As legislativas de 2024 estão mesmo à porta e os partidos políticos apresentaram, finalmente, todos os seus programas eleitorais, ou seja, a base daquilo com que pretendem convencer os cidadãos a dar-lhes o seu voto em março. A justiça não poderia ficar de fora – nem a atualidade o permitiria – e os programas das forças com assento parlamentar (com a óbvia exceção do CDS-PP) dedicam cerca de 23.700 palavras em concreto a este tema.
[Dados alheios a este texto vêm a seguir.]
(* ===== verification/EalOptions.v ===== *)
(** librte_eal: the command line of the EAL. eal_common_options.c (the common options and
    the checks at the end), linuxapp/eal/eal.c (the options of Linux and the loop over all
    options), eal_common_string_fns.c (splitting) and the log levels of eal_common_log.c.

    The options are the sequence getopt_long returns: a code, and the argument for those
    that have one. [allocs] is how the next allocations end, the empty list when all
    succeed. *)
From Stdlib Require Import ZArith Lia Ascii String.
From stdpp Require Import base numbers list gmap strings.
From S2P Require Import Prelude CStdio EalCores.

#[local] Open Scope Z_scope.

(** ** Data *)

Inductive rte_proc_type_t := RTE_PROC_AUTO | RTE_PROC_PRIMARY | RTE_PROC_SECONDARY | RTE_PROC_INVALID.

#[global] Instance proc_type_eq_dec : EqDecision rte_proc_type_t.
Proof. solve_decision. Defined.

Inductive rte_intr_mode := RTE_INTR_MODE_NONE | RTE_INTR_MODE_LEGACY | RTE_INTR_MODE_MSI | RTE_INTR_MODE_MSIX.

Inductive rte_devtype := RTE_DEVTYPE_WHITELISTED_PCI | RTE_DEVTYPE_BLACKLISTED_PCI | RTE_DEVTYPE_VIRTUAL.

#[global] Instance devtype_eq_dec : EqDecision rte_devtype.
Proof. solve_decision. Defined.

(** The options: the short ones by their letter, and [OPT_BAD] for a question mark. *)
Inductive eal_opt :=
| OPT_b | OPT_c | OPT_s | OPT_d | OPT_h | OPT_l | OPT_S | OPT_m | OPT_n | OPT_r | OPT_v | OPT_w
| OPT_BASE_VIRTADDR_NUM | OPT_CREATE_UIO_DEV_NUM | OPT_FILE_PREFIX_NUM | OPT_HUGE_DIR_NUM
| OPT_HUGE_UNLINK_NUM | OPT_LCORES_NUM | OPT_LOG_LEVEL_NUM | OPT_MASTER_LCORE_NUM
| OPT_PROC_TYPE_NUM | OPT_NO_HPET_NUM | OPT_NO_HUGE_NUM | OPT_NO_PCI_NUM | OPT_NO_SHCONF_NUM
| OPT_SOCKET_MEM_NUM | OPT_SYSLOG_NUM | OPT_VDEV_NUM | OPT_VFIO_INTR_NUM | OPT_VMWARE_TSC_MAP_NUM
| OPT_XEN_DOM0_NUM | OPT_BAD.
Todos, sem exceção, concluem que a justiça portuguesa de hoje precisa de uma reforma profunda, e não apenas de melhorias pontuais para se adequar à realidade atual, e que a morosidade e complexidade da sua atuação prejudicam o país, os cidadãos e a economia, bem como a performance de todos os agentes do sistema. Para dar resposta a este diagnóstico, também parece haver consenso sobre um conjunto alargado de matérias, que tratarei na segunda parte deste artigo.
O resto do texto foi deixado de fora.